*Exercise instructions*
Reproduce nothing but the lines from the one containing "Record avtab_node := AvtabNode" to the end of the records below, each exactly as written.

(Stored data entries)

(* ===== verification/Avtab.v ===== *)
(** The access vector table: libsepol/src/avtab.c, and its writer in
    libsepol/src/write.c.

    Rules are hashed on (source type, target type, class) into chains sorted
    by that triple; a node's [specified] mask says which rule it holds.  A node
    pointer is the chain from that node on, which is what the callers of
    [avtab_search_node] use it for. *)

From stdpp Require Import sorting.
From S2P Require Import Prelude Ebitmap PolicyFile Hashtab.
Local Open Scope N_scope.

(** * Data *)

Record avtab_key := AvtabKey {
  source_type : N; target_type : N; target_class : N; specified : N }.

Record avtab_extended_perms := XPerms { xp_specified : N; xp_driver : N; xp_perms : list N }.

Record avtab_datum := AvtabDatum { data : N; xperms : option avtab_extended_perms }.

Record avtab_node := AvtabNode { av_key : avtab_key; av_datum : avtab_datum; merged : bool }.

Record avtab := Avtab {
  av_htable : option (list (list avtab_node)); av_nel : N; nslot : N; mask : N }.

#[global] Instance avtab_key_eq_dec : EqDecision avtab_key.
Proof. solve_decision. Defined.
#[global] Instance avtab_xperms_eq_dec : EqDecision avtab_extended_perms.
Proof. solve_decision. Defined.
#[global] Instance avtab_datum_eq_dec : EqDecision avtab_datum.
Proof. solve_decision. Defined.
#[global] Instance avtab_node_eq_dec : EqDecision avtab_node.
Proof. solve_decision. Defined.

*Task output*
Record avtab_node := AvtabNode { av_key : avtab_key; av_datum : avtab_datum; merged : bool }.

Record avtab := Avtab {
  av_htable : option (list (list avtab_node)); av_nel : N; nslot : N; mask : N }.

#[global] Instance avtab_key_eq_dec : EqDecision avtab_key.
Proof. solve_decision. Defined.
#[global] Instance avtab_xperms_eq_dec : EqDecision avtab_extended_perms.
Proof. solve_decision. Defined.
#[global] Instance avtab_datum_eq_dec : EqDecision avtab_datum.
Proof. solve_decision. Defined.
#[global] Instance avtab_node_eq_dec : EqDecision avtab_node.
Proof. solve_decision. Defined.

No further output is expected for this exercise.